### [Requirement]
Copy out every line of the records in which "destruct" can be found.

### [Source material]

(** The effects of the first commit, in the order the component declares
    them: [useDebounce] sets its timeout, the effect on
    [[debouncedSearchTerm]] calls [fetchMovies], the mount effect calls
    [loadTrendingMovies]. *)
Definition app_mount (s : app_state) : app_state :=
  let s1 := set_input (searchTerm s) (debouncedSearchTerm s) (debounce_reset (clock s)) s in
  loadTrendingMovies (fetchMovies (debouncedSearchTerm s1) s1).

Definition app_init : app_state := app_mount initial_state.

(** [setSearchTerm(v)]: React bails out when the value is the same;
    otherwise the effect of [useDebounce] on [[searchTerm]] restarts the
    timeout. *)
Definition on_input (v : jsstr) (s : app_state) : app_state :=
  if decide (v = searchTerm s) then s
  else set_input v (debouncedSearchTerm s) (debounce_reset (clock s)) s.

(** The timeout's callback [setDebouncedSearchTerm(searchTerm)] and, when
    the value changed, the effect on [[debouncedSearchTerm]]. *)
Definition on_debounced (s : app_state) : app_state :=
  if decide (searchTerm s = debouncedSearchTerm s) then s
  else fetchMovies (searchTerm s) (set_input (searchTerm s) (searchTerm s) (debounce_timer s) s).

Definition on_tick (dt : nat) (s : app_state) : app_state :=
  let s1 := set_clock (clock s + dt) s in
  if debounce_due (debounce_timer s) (clock s1)
  then on_debounced (set_input (searchTerm s1) (debouncedSearchTerm s1) None s1)
  else s1.

Fixpoint take_task (id : nat) (ts : list task) : option (task * list task) :=
  match ts with
  | [] => None
  | t :: ts' =>
      if decide (task_id t = id) then Some (t, ts')
      else (fun '(t', r) => (t', t :: r)) <$> take_task id ts'
  end.

Definition on_settle (id : nat) (o : fetch_outcome) (s : app_state) : app_state :=
  match take_task id (pending s) with
  | None => s
  | Some (t, rest) =>
      let s1 := set_pending rest s in
      match task_stream t with
      | SearchStream => fetchMovies_settle o s1
      | TrendingStream => loadTrendingMovies_settle o s1
      end
  end.

Definition app_step (s : app_state) (e : event) : app_state :=
  match e with
  | KeyInput v => on_input v s
  | Tick dt => on_tick dt s
  | Settle id o => on_settle id o s
  end.

Definition run (s : app_state) (es : list event) : app_state := fold_left app_step es s.

Inductive reachable : app_state -> Prop :=
| reachable_init : reachable app_init
| reachable_step s e : reachable s -> reachable (app_step s e).

End Orchestrators.

(** App.jsx's client when [VITE_TMDB_API_KEY] is not set, used by the witnesses. *)
Definition tmdb_nokey : Catalog := tmdb_catalog None.

(** The message each stream shows on failure, and the label it logs. *)
Definition error_message_of (st : stream) : jsstr :=
  match st with
  | SearchStream => SEARCH_ERROR_MSG
  | TrendingStream => TRENDING_ERROR_MSG
  end.

Definition log_label_of (st : stream) : jsstr :=
  match st with
  | SearchStream => SEARCH_LOG_LABEL
  | TrendingStream => TRENDING_LOG_LABEL
  end.

(** Keystrokes separated by pauses: each pair is a value typed and the
    time that passes before the next keystroke. *)
Definition typing (ks : list (jsstr * nat)) : list event :=
  flat_map (fun k => [KeyInput k.1; Tick k.2]) ks.

(** Each value differs from the one before it (the first from [prev]). *)
Fixpoint keys_change (prev : jsstr) (vs : list jsstr) : Prop :=
  match vs with
  | [] => True
  | v :: vs' => v <> prev /\ keys_change v vs'
  end.

(** ** Lemmas on the handlers *)

Section HandlerLemmas.
Context `{!Catalog}.

Lemma take_task_Some id ts t rest :
  take_task id ts = Some (t, rest) -> task_id t = id /\ ts ≡ₚ t :: rest.
Proof.
  revert rest. induction ts as [|t' ts IH]; intros rest; simpl; [done |].
  case_decide; [intros [= -> ->]; done |].
  destruct (take_task id ts) as [[t'' r]|] eqn:E; simpl; [| done].
  intros [= -> <-]. destruct (IH r eq_refl) as [? Hp]. split; [done |].
  rewrite Hp. apply Permutation_swap.
Qed.

(** A task of another stream survives the removal of the settled one. *)
Lemma take_task_keeps id ts t rest t' :
  take_task id ts = Some (t, rest) -> t' ∈ ts -> task_stream t' <> task_stream t -> t' ∈ rest.
Proof.
  intros (_ & Hp)%take_task_Some Hin Hne. rewrite Hp in Hin.
  apply elem_of_cons in Hin as [->|]; [done | done].
Qed.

### [Output below]
  destruct (take_task id ts) as [[t'' r]|] eqn:E; simpl; [| done].
  intros [= -> <-]. destruct (IH r eq_refl) as [? Hp]. split; [done |].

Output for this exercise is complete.